Telkom on road to improvement, fixes fractured relationships
Speculation regarding government’s control over JSE-listed Telkom came to a head on Friday after chairperson Jabulane Mabuza said the responsibility for developing and implementing a strategy for the embattled firm lay with Telkom’s board and not government.
This came a year after the two parties' fractured relationship and disagreements regarding the direction of the company emerged during Telkom’s annual general meeting (AGM) last October.
Conjecture intensified over the direction of government’s control and its alleged meddling in the affairs of the listed company after the then Communications Minister Dina Pule, through a changed proxy vote, rejected the reappointment of four directors, including Sibusiso Luthuli, who was meant to serve as chairperson while a replacement for Lazarus Zim was sought.
Mabuza had assumed the role of chairperson a month later.
This had followed on the heels of Cabinet’s rejection of South Korean firm KT Corp’s offer to buy a 20% stake in the South African group last year and giving Pule three months to table a new turnaround plan for Telkom.
Recommendations on possible options for Telkom from the Department of Communications (DoC), which were intended to be tabled by the end of last year after undergoing Cabinet scrutiny, had never emerged.
Industry analysts previously told Engineering News Online that the flood of exits earlier this year by the JSE-listed group’s directors and former CEO Nombulelo Moholi indicated a clash between Telkom management and its largest shareholder on the direction needed to fulfil its mandate.
Government directly owns 39.8% of Telkom, with the State-controlled PIC holding 10.9%.
The DoC had defended its decisions, saying that it aimed to enhance and protect Telkom’s share value, while balancing its '100% broadband by 2020' aims.
The differing views had added stumbling blocks and delayed Telkom’s ability to turn around its business, but with an improved board governance structure and the development of a cohesive and stable management team, Telkom was now back on track.
CEO Sipho Maseko on Friday said the group would be ready, by November, to “reveal what it can” about an emerging strategy, which was 60% to 70% complete, to bring the beleaguered group back onto the path of profitability.
He said he had been in the top position long enough to "see a picture emerging” of what the company would like, what the specific areas of concern were and what needed to be done to improve the group.
These included resetting the cost base, creating a new affinity with customers, ensuring a sustainable mobile business and mobilising its employees.
Maseko said that, in the six months since assuming the role of CEO in April, much had been done to align the interests of – and build trust between – Telkom, its employees and shareholders, and the 2013 AGM, held in Midrand on Friday, was a critical milestone.
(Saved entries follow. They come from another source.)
(** [card => card.id === cardId ? { ...card, owned: true } : card] *)
Definition mark_owned (cardId : string) (card : CardWithCollectionStatus.t)
  : CardWithCollectionStatus.t :=
  if String.eqb (CardWithCollectionStatus.id card) cardId
  then CardWithCollectionStatus.set_owned card true
  else card.

(** Lines 175-214. *)
Definition addToGameCollection (be : Backend) (cardId : string)
  : Act State unit :=
  isLoggedIn <- gets isLoggedIn ;;
  username <- gets username ;;
  if negb isLoggedIn then
    setShowAuthModal true   (* return *)
  else
    try_catch
      ('(_, error) <-
          await (AddCardToGameCollection username cardId)
                (addCardToGameCollection be username cardId) ;;
       rpcFailed <-
         match error with
         | Some _ =>
             '(_, rpcError) <-
                await (RpcAddCardToGameCollectionSafe username cardId)
                      (rpc_add_card_to_game_collection_safe be username cardId) ;;
             match rpcError with
             | Some e =>
                 console_error "RPC error:" (Some e) ;;
                 toast ToastError "Failed to add card to collection" ;;
                 ret true   (* return *)
             | None => ret false
             end
         | None => ret false
         end ;;
       if rpcFailed : bool then ret tt
       else
         setBoosterCards (fun prevCards => map (mark_owned cardId) prevCards) ;;
         setGameCollectionCount (fun prev => js_add_one prev) ;;
         toast ToastSuccess "Card added to your game collection!")
      (fun error =>
         console_error "Error adding card to collection:" (Some error) ;;
         toast ToastError "Failed to add card to collection").

(** Lines 216-219. *)
Definition resetBooster : Act State unit :=
  setBoosterCards (fun _ => []) ;;
  setIsOpened false.

(** Lines 24-31.  [answer] is what awaiting [supabase.auth.getSession()]
    yields, of which only [data.session] is read; the call to
    [fetchGameCollectionCount] is not awaited and is run here in place. *)
Definition checkUser (be : Backend) (answer : Response Session.t)
  : Act State unit :=
  match answer with
  | Rejected reason => throw reason
  | Resolved session _ =>
      match session with
      | Some session =>
          setIsLoggedIn true ;;
          setUsername (Session.user_id session) ;;
          fetchGameCollectionCount be (Session.user_id session)
      | None => ret tt
      end
  end.

(** Lines 36-46: the callback registered with [onAuthStateChange]. *)
Definition onAuthStateChange (be : Backend) (session : option Session.t)
  : Act State unit :=
  match session with
  | Some session =>
      setIsLoggedIn true ;;
      setUsername (Session.user_id session) ;;
      fetchGameCollectionCount be (Session.user_id session)
  | None =>
      setIsLoggedIn false ;;
      setUsername "" ;;
      setGameCollectionCount (fun _ => 0%Z)
  end.

(** Lines 89-94.  The call to [fetchGameCollectionCount] is not awaited
    and is run here in place. *)
Definition handleLogin (be : Backend) (username : string) : Act State unit :=
  setIsLoggedIn true ;;
  setUsername username ;;
  setShowAuthModal false ;;
  fetchGameCollectionCount be username.

(** Lines 221-270: what the component returns.  Below the heading there
    is either the button that opens a pack (with its [disabled] flag, the
    text "Opening pack..." and the hint "Please login to open boosters")
    or the [BoosterPack] with the cards. *)
Inductive Main :=
| OpenButton (disabled opening loginHint : bool)
| BoosterPack (cards : list CardWithCollectionStatus.t).

Record View := mkView {
  layout_isLoggedIn : bool;
  collectionLine : option Z;
  main : Main;
  authModal_isOpen : bool
}.

Definition render (s : State) : View :=
  {| layout_isLoggedIn := isLoggedIn s;
     collectionLine :=
       if isLoggedIn s then Some (gameCollectionCount s) else None;
     main :=
       if negb (isOpened s)
       then OpenButton (isLoading s) (isLoading s) (negb (isLoggedIn s))
       else BoosterPack (boosterCards s);
     authModal_isOpen := showAuthModal s |}.

(** *** Readings of the backend's answers used in the statements *)

(** The insert of a row for [(userId, cardId)] was confirmed by the
    backend: the primary insert resolved without an error, or it resolved
    with one and the remote procedure then resolved without. *)
Definition add_confirmed (be : Backend) (userId cardId : string) : bool :=
  match addCardToGameCollection be userId cardId with
  | Resolved _ None => true
  | Resolved _ (Some _) =>
      negb (failed (rpc_add_card_to_game_collection_safe be userId cardId))
  | Rejected _ => false
  end.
To mobilise employees, the company tabled the implementation of a share scheme incentive to all qualifying Telkom employees, which would reward employees for contributing to the success of the turnaround strategy of the company, enhancing stakeholder value and ensuring sustained performance improvement.
The share scheme aimed to align the interests of employees with those of shareholders. The success of the Telkom’s turnaround journey was dependent on having the right resources to effect performance improvement.
Maseko added that the high approval percentages of the resolutions tabled at the AGM had revealed a stronger, more aligned relationship between the stakeholders. All the board of directors were elected with over 95% shareholder approval, and the remaining resolutions, which included the tabled employee scheme, had achieved over 80% in shareholder approvals.